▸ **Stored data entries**

(** ** Opening and closing *)

Definition alice_addr : NetAddress := mkNetAddress (false : @PublicKey toy_btcec) 1.
Definition open_env (peers : gmap bytes NetAddress) : openEnv := mkOpenEnv true (true : @PublicKey toy_btcec) peers (fun _ => Ok 5) (Ok true) (zeros 32).
Definition open_req (k : bool) (amt push : Z) : OpenChannelRequest :=
  mkOpenChannelRequest (toy_pub k) (hex_EncodeToString (toy_pub k)) amt push 0 0 false 0 4.

Lemma open_request_checked_witness :
  exists req, open_request (open_env {[toy_pub false := alice_addr]}) (open_req false 50000 10) = Ok (alice_addr, req)
    /\ oq_localFundingAmt req = 50000 /\ oq_pushAmt req = 10000.
Proof.
  set (env := open_env {[toy_pub false := alice_addr]}).
  set (req := mkOpenChanReq (false : @PublicKey toy_btcec) (zeros 32) 50000 0 10000 5 false 0 4).
  assert (open_request env (open_req false 50000 10) = Ok (alice_addr, req)) as E by (vm_compute; reflexivity).
  destruct (open_request_checked env (open_req false 50000 10) alice_addr req eq_refl eq_refl ltac:(discriminate)) as [H1 H2].
  apply H1 in E as E'. destruct E' as (E' & _). destruct (H2 E') as (_ & _ & _ & _ & Ha & _ & Hp).
  exists req. split; [exact E|]. split; [exact Ha|]. apply Hp. cbn. lia.
Defined.

(** Over the synchronous call a channel can be opened to the node itself, and one that is too
    large; over both the amount for the peer can be negative, and becomes a huge one. *)
Example sync_unchecked :
  is_ok (open_request_sync (open_env {[toy_pub true := alice_addr]}) (open_req true 50000 10)) = true
  /\ open_request (open_env {[toy_pub true := alice_addr]}) (open_req true 50000 10) = Err (ErrNew "cannot open channel to self")
  /\ is_ok (open_request_sync (open_env {[toy_pub false := alice_addr]}) (open_req false (2 ^ 30) 10)) = true
  /\ (oq_pushAmt ∘ snd <$> open_request (open_env {[toy_pub false := alice_addr]}) (open_req false 50000 (-1))) = Ok (2 ^ 64 - 1000).
Proof. repeat split; vm_compute; reflexivity. Qed.

(** The channel point of the answer has no output index, although the update has one. *)
Example sync_index_dropped :
  OpenChannelSync (open_env {[toy_pub false := alice_addr]}) (open_req false 50000 10) (OUpdate (ChanPending (zeros 32) 1) None)
  = Ok (Some (mkRpcChannelPoint (FundingTxidBytes (zeros 32)) 0)).
Proof. vm_compute. reflexivity. Qed.

Definition point1 : OutPoint := mkOutPoint (zeros 32) 1.
Definition chan1 : dbChannel := mkDbChannel false dest point1 1 100000 60000000 40000000 (mkMsgTx 2 [] [] 0) 500 1000 7 [] 0 0 144.
Definition close_env : closeEnv := mkCloseEnv (Ok [chan1]) (fun _ => Ok 0%nat) (Ok 500) (fun _ => true) (fun _ => Ok (zeros 32)) (fun _ => Ok 5).
Definition close_req (force : bool) : CloseChannelRequest :=
  mkCloseChannelRequest (Some (mkRpcChannelPoint (FundingTxidStr (hash_String (zeros 32))) 1)) force 0 0.

Lemma close_channel_safe_witness :
  CloseChannel close_env (close_req false) [CUpdate (ClosePending [x01]) None; CUpdate (ChanClose [x01]) None]
  = ([CStop point1; CCloseLink point1 1250], ([ClosePending [x01]; ChanClose [x01]], Some (Ok tt)))
  /\ names (close_req false) point1 /\ exists c, knows close_env point1 c 0.
Proof.
  assert (CloseChannel close_env (close_req false) [CUpdate (ClosePending [x01]) None; CUpdate (ChanClose [x01]) None]
    = ([CStop point1; CCloseLink point1 1250], ([ClosePending [x01]; ChanClose [x01]], Some (Ok tt)))) as E by (vm_compute; reflexivity).
  split; [exact E|]. destruct (close_channel_safe _ _ _ _ _ _ E) as (Hn & _ & H & _).
  split; [exact (Hn (CStop point1) ltac:(left))|]. destruct (H point1 1250 ltac:(right; left)) as (_ & _ & Hc). exact Hc.
Defined.

(** The channel is stopped before it is known whether it can be closed. *)
Example stopped_but_not_closed :
  CloseChannel (mkCloseEnv (Ok [chan1]) (fun _ => Ok 1%nat) (Ok 500) (fun _ => true) (fun _ => Ok (zeros 32)) (fun _ => Ok 5)) (close_req false) []
  = ([CStop point1], ([], Some (Err (ErrNew "cannot co-op close channel with active htlcs")))).
Proof. vm_compute. reflexivity. Qed.

End RpcRuns.

(** * The node at work *)

Module NodeRuns.
#[local] Existing Instance toy_btcec.
#[local] Existing Instance RpcRuns.toy_times.
#[local] Existing Instance RpcRuns.toy_env.
#[local] Existing Instance RpcRuns.toy_zpay.

(** ** Invoices *)

Definition coffee_invoice : Invoice := mkInvoice (str "coffee") [] [x01] (100 : Time) (0 : Time) RpcRuns.preimage 1000000 false.
Definition registry2 : system := (r_AddInvoice coffee_invoice RpcRuns.registry0).2.
Definition known2 : known := k_step (E_AddInvoice coffee_invoice) (known0 false 1).
Definition coffee_listed : rpcInvoice :=
  mkRpcInvoice (str "coffee") [] RpcRuns.preimage (sha256 RpcRuns.preimage) 1000 false 100 0 [x01] [] 60 [] 144.

Lemma registry2_rel : sys_rel registry2 known2.
Proof.
  apply add_invoice_rel; [apply fresh_rel, PreimageRuns.db0_fresh| |done].
  split; [by eexists|]. split; [by eexists|]. split; [done|]. unfold is_u64. cbn. lia.
Qed.

Lemma list_invoices_exact_witness :
  ListInvoices false registry2 = Ok [coffee_listed]
  /\ rpc_LookupInvoice (mkPaymentHash [] (sha256 RpcRuns.preimage)) registry2 = Ok coffee_listed.
Proof.
  assert (ListInvoices false registry2 = Ok [coffee_listed]) as E by (vm_compute; reflexivity). split; [exact E|].
  pose proof (list_invoices_exact false registry2 known2 registry2_rel) as H. rewrite E in H. destruct H as (invs & Hp & HF).
  assert (List.filter (listed false) (map snd (map_to_list (is_map (kn_store known2)))) = [coffee_invoice]) as El by (vm_compute; reflexivity).
  rewrite El in Hp. apply Permutation_singleton_r in Hp as ->. inversion HF as [|? ? ? ? [_ Hl] _]. exact (Hl eq_refl eq_refl).
Defined.

(** ** Messages *)

#[local] Instance toy_messages : MessageCrypto := {|
  PubKey := fun k : @PrivateKey toy_btcec => (true : @PublicKey toy_btcec); Signature := bytes; DoubleHashB b := b;
  ecdsa_Sign k h := Ok h; ecdsa_SignCompact k h c := Ok h;
  RecoverCompact sig h := if decide (sig = h) then Ok (true : @PublicKey toy_btcec) else Err (ErrNew "invalid signature");
  zbase32_Encode b := b; zbase32_Decode b := Ok b;
  RecoverCompact_SignCompact := fun k h c sig H => ltac:(injection H as <-; by rewrite decide_True);
  zbase32_Decode_Encode := fun b => eq_refl
|}.

Lemma sign_verify_witness :
  VerifyMessage (fun _ => Ok true) (Some [x61]) [x61] = Ok (mkVerifyMessageResponse true (hex_EncodeToString (toy_pub true))).
Proof.
  exact (sign_verify (mkNodeSigner (PrivKeyFromBytes [])) [x61] [x61] (fun _ => Ok true) true eq_refl eq_refl).
Defined.

(** ** The bootstrapper *)

Import ServerRuns.

Definition boot0 : bootstrapper := mkBootstrapper initialBackOff 0 0 [] [(∅, 3)].

Lemma bootstrap_safe_witness :
  exists s b, bs_run no_graph 3 [BTick (Ok [(bob, home)]); BDialed 0 (conn 1 bob)] (newServer [x01], boot0) = Some (s, b)
    /\ sv_reach no_graph [x01] any s /\ size (peersByPub s) = 1%nat.
Proof.
  destruct (bs_run no_graph 3 [BTick (Ok [(bob, home)]); BDialed 0 (conn 1 bob)] (newServer [x01], boot0)) as [[s b]|] eqn:E; [|by vm_compute in E].
  exists s, b. split; [reflexivity|]. destruct (bootstrap_safe no_graph [x01] any 3 [] [BTick (Ok [(bob, home)]); BDialed 0 (conn 1 bob)] s boot0 b eq_refl ltac:(by repeat constructor) E) as [Hr _].
  split; [exact Hr|]. assert (Some (size (peersByPub s)) = Some 1%nat) as [= ->]; [|reflexivity].
  transitivity (size ∘ peersByPub ∘ fst <$> Some (s, b)); [reflexivity|]. rewrite <- E. vm_compute. reflexivity.
Defined.

(** The only address of a sample cannot be reached: the node stays without a peer, although
    every later sample would find others. *)
Example bootstrap_stalls :
  match bs_run no_graph 3 ([BTick (Ok [(bob, home)]); BDialFailed 0] ++ replicate 20 (BTick (Ok [(alice, home); (carol, home)]))) (newServer [x01], boot0) with
  | Some (s, b) => length (bs_queries b) = 2%nat /\ bs_dials b = [] /\ bs_backOff b = backOffCeiling /\ size (peersByPub s) = 0%nat
  | None => False
  end.
Proof. vm_compute. repeat split. Qed.

(** ** The autopilot *)

Definition target : @PublicKey toy_btcec := false.
Definition pilot_env (ev : open_event) : pilotEnv :=
  mkPilotEnv no_graph (fun _ => Ok (conn 1 (toy_pub false))) (fun _ => RpcRuns.alice_addr) (true : @PublicKey toy_btcec) (fun _ => Ok 5) (zeros 32) ev.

▸ **Requirement**
Report, for the data above, every line in which the string "ltac" appears.

▸ **Written response**
  destruct (open_request_checked env (open_req false 50000 10) alice_addr req eq_refl eq_refl ltac:(discriminate)) as [H1 H2].
  split; [exact (Hn (CStop point1) ltac:(left))|]. destruct (H point1 1250 ltac:(right; left)) as (_ & _ & Hc). exact Hc.
  RecoverCompact_SignCompact := fun k h c sig H => ltac:(injection H as <-; by rewrite decide_True);
  exists s, b. split; [reflexivity|]. destruct (bootstrap_safe no_graph [x01] any 3 [] [BTick (Ok [(bob, home)]); BDialed 0 (conn 1 bob)] s boot0 b eq_refl ltac:(by repeat constructor) E) as [Hr _].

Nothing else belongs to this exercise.